Stored data:
Definition BsonID (e : DbEntry) : ObjectId := ID e.
Definition SetBsonID (e : DbEntry) (id : ObjectId) : DbEntry :=
  mkEntry id (fields e).

(** An entry passed where Go expects [interface{}]. *)
Definition asValue (e : MongoEntry) : Value :=
  match e with
  | None => VNil
  | Some x => VStruct (ID x) (fields x)
  end.

(** The errors of [main.go], the driver's sentinel [mgo.ErrNotFound],
    the error [UnmarshalJSON] builds for a rejected id, and any other
    error the store reports. *)
Inductive err : Type :=
| errNoFactoryFunc
| errBulkOpAborted
| errPanic
| ErrNotFound
| InvalidObjectId (data : string)
| StoreError (msg : string).

(** Go's [error] interface; [None] is nil. *)
Definition error := option err.

Definition params := Value.

(** What a call of the user's factory does: it returns an entry
    (possibly the nil interface) or panics. *)
Inductive panicValue : Type :=
| NilFuncCall
| NilEntryCall
| IndexOutOfRange
| UserPanic (msg : string).

Inductive FactoryResult : Type :=
| FReturn (e : MongoEntry)
| FPanic (v : panicValue).

Record MongoCollection := mkCollection {
  Collection : string;
  factoryFunc : option (params -> FactoryResult)
}.

Definition NewMongoCollection (collName : string) : MongoCollection :=
  mkCollection collName None.

Definition SetFactoryFunc (c : MongoCollection)
    (f : params -> FactoryResult) : MongoCollection :=
  mkCollection (Collection c) (Some f).

(** ** Identity parsing *)

(** The double-quote byte, 0x22. *)
Definition quote : ascii := ascii_of_nat 34.

(** [encoding/hex]'s [fromHexChar]. *)
Definition fromHexChar (c : ascii) : option N :=
  let n := N_of_ascii c in
  (if (48 <=? n) && (n <=? 57) then Some (n - 48)
   else if (97 <=? n) && (n <=? 102) then Some (n - 97 + 10)
   else if (65 <=? n) && (n <=? 70) then Some (n - 65 + 10)
   else None)%N.

Definition isHex (c : ascii) : bool :=
  match fromHexChar c with Some _ => true | None => false end.

(** [hex.Decode]: two digits per byte; [None] on a bad digit or an odd
    length. *)
Fixpoint hexDecode (src : list ascii) : option (list ascii) :=
  match src with
  | [] => Some []
  | [_] => None
  | a :: b :: rest =>
      match fromHexChar a, fromHexChar b, hexDecode rest with
      | Some x, Some y, Some r => Some (ascii_of_N (x * 16 + y) :: r)
      | _, _, _ => None
      end
  end.

Definition nullBytes : list ascii := list_ascii_of_string "null".

Definition bytesEqual (a b : list ascii) : bool :=
  if list_eq_dec ascii_dec a b then true else false.

(** [ObjectId.UnmarshalJSON] (pointer receiver) of gopkg.in/mgo.v2/bson, the
    driver library this package imports, on a receiver holding [id].
    The result is the receiver afterwards and the error.  The library's
    first branch, for extended JSON, needs [data] to start with an
    opening brace or the letter O; the only caller here passes data
    that starts with a double quote, so that branch is left out. *)
Definition UnmarshalJSON (id : ObjectId) (data : list ascii)
    : ObjectId * error :=
  if (Nat.eqb (List.length data) 2 && Ascii.eqb (nth 0 data zero) quote
        && Ascii.eqb (nth 1 data zero) quote)
     || bytesEqual data nullBytes
  then ("", None)
  else if negb (Nat.eqb (List.length data) 26)
          || negb (Ascii.eqb (nth 0 data zero) quote)
          || negb (Ascii.eqb (nth 25 data zero) quote)
  then (id, Some (InvalidObjectId (string_of_list_ascii data)))
  else
    match hexDecode (firstn 24 (skipn 1 data)) with
    | None => (id, Some (InvalidObjectId (string_of_list_ascii data)))
    | Some buf => (string_of_list_ascii buf, None)
    end.

(** [GetObjectIDFromString], given the id [bson.NewObjectId] produced
    for [b]. *)
Definition parseWith (fresh : ObjectId) (s : string) : ObjectId * error :=
  UnmarshalJSON fresh
    (quote :: list_ascii_of_string s ++ [quote]).
(** X13: with a limit that is zero or negative, [run] never returns: after
    any number of iterations it is still looping, having printed one line and
    made one generation step per iteration. *)
Theorem run_never_returns (self : CA.t) (rule : Rule.t) (limit : Z) (fuel : nat) :
  constructed rule → cells_ok self → limit ≤ 0 →
  ∃ out, CA.run fuel self rule (Some limit) =
           CA.Looping (generations rule fuel self) out (Z.of_nat fuel) ∧
         length out = fuel.
Proof.
  intros Hrule Hok Hl. exists (emitted rule fuel self).
  split; [by apply run_nonpositive_limit|apply emitted_length].
Qed.

Lemma run_never_returns_witness :
  ∃ out, CA.run 7 ring_5 rule_90 (Some 0) =
           CA.Looping (generations rule_90 7 ring_5) out (Z.of_nat 7) ∧
         length out = 7%nat.
Proof.
  apply run_never_returns; [exact rule_90_constructed|exact ring_5_ok|lia].
Defined.

(** X14: without a limit, [run] takes [size // 2].  For a size of at least 2
    it returns during iteration [size // 2 + 1]; for a size of 0 or 1 the
    limit is 0 and it never returns. *)
Theorem run_default (self : CA.t) (rule : Rule.t) :
  constructed rule → cells_ok self →
  (2 ≤ CA.size self →
   ∃ out, ∀ extra,
     CA.run (S (Z.to_nat (CA.size self `div` 2)) + extra) self rule None =
       CA.Returned (generations rule (S (Z.to_nat (CA.size self `div` 2))) self) out
                   (CA.size self `div` 2 + 1)) ∧
  (CA.size self ≤ 1 →
   ∀ fuel, ∃ out, CA.run fuel self rule None =
                    CA.Looping (generations rule fuel self) out (Z.of_nat fuel)).
Proof.
  intros Hrule Hok. split.
  - intros Hs. eexists. intros extra. rewrite run_default_limit.
    apply run_positive_limit; [done..|].
    apply Z.div_str_pos. lia.
  - intros Hs fuel. eexists. rewrite run_default_limit.
    apply run_nonpositive_limit; [done..|].
    destruct Hok as [Hl _].
    assert (CA.size self `div` 2 < 1); [|lia].
    apply Z.div_lt_upper_bound; lia.
Qed.
(** * unrealircd-s2s-client: the protocol engine of [src/s2s.ts]

    A shallow embedding of the [ServerToServerClient] class: the line framer
    ([_dataHandler]), the command dispatcher ([_lineHandler]) with its
    burst-join and channel-mode handling, and the public [sjoinToChannel]
    operation, together with the properties the specification states about
    them.

    The other operations of the class are embedded as well ([registerUser],
    [registerServer], [sendMessage], [sendNotice], [sendNumeric],
    [endOfSync], the loop of the writer, [connect] and [disconnect]), with
    properties read off the code: what a peer reads back from the lines
    they queue, which commands keep the tables of the client coherent, and
    what an exception leaves behind.

    Conventions of the embedding.
    - A JavaScript string is a [string] of 8-bit characters; a character of
      the model stands for one code unit.
    - A JavaScript object used as a dictionary is a [gmap] keyed by strings.
      It has the keys of the object's own and nothing else: the code reads
      a property that the object inherits from [Object.prototype]
      ([constructor], [toString], ...) where the model finds no key, and
      takes an assignment under [__proto__] as a change of the prototype
      where the model adds a key.  The model is the code on all other
      keys; a property that depends on it says so in its hypotheses
      ([Object_prototype], [ordinary], [prototypes_intact]).  Where the
      enumeration order of the keys is observed ([Object.keys(newModes)])
      the object is an insertion-ordered list.
    - A number is [NaN] or an integer, printed in plain decimal and read
      back exactly.  The numbers of the code are doubles: the model is the
      code on the integers below 2^53 in absolute value ([safe_integer]).
    - [User], [Channel] and [Member] objects are shared by reference in the
      source, so they live in three heaps and the dictionaries hold
      references.  A heap is a list, a reference is an index, allocation
      appends; objects are never reclaimed.
    - A method is a function [Client -> Res A * Client]: an exception leaves
      the mutations made before it in place, exactly as in the source.
    - Application callbacks ([onRaw], [onUID], ...) are no-ops by default;
      each call is recorded in the [events] log of the client. *)

From Stdlib Require Import ZArith Ascii String DecimalString DecimalPos DecimalZ Decimal.
From stdpp Require Import base option list gmap strings.

Local Open Scope Z_scope.

(** ** JavaScript strings *)

Module Js.

Definition chars : string -> list ascii := list_ascii_of_string.
Definition of_chars : list ascii -> string := string_of_list_ascii.

(** A token read from an array out of range is [undefined]: [None]. *)
Definition val := option string.

(** String coercion of a possibly undefined value, as in a template literal
    or a [+] concatenation. *)
Definition show (v : val) : string := default "undefined" v.

(** [Array.prototype.join] turns [undefined] elements into empty strings. *)
Definition join_vals (sep : string) (l : list val) : string :=
  String.concat sep (default EmptyString <$> l).

Definition join (sep : string) (l : list string) : string :=
  String.concat sep l.

Definition startsWith (p s : string) : bool := String.prefix p s.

__Task prompt__: Wherever a line of the entries holds the string "embedding", copy that line.

__Output__:
    A shallow embedding of the [ServerToServerClient] class: the line framer
    Conventions of the embedding.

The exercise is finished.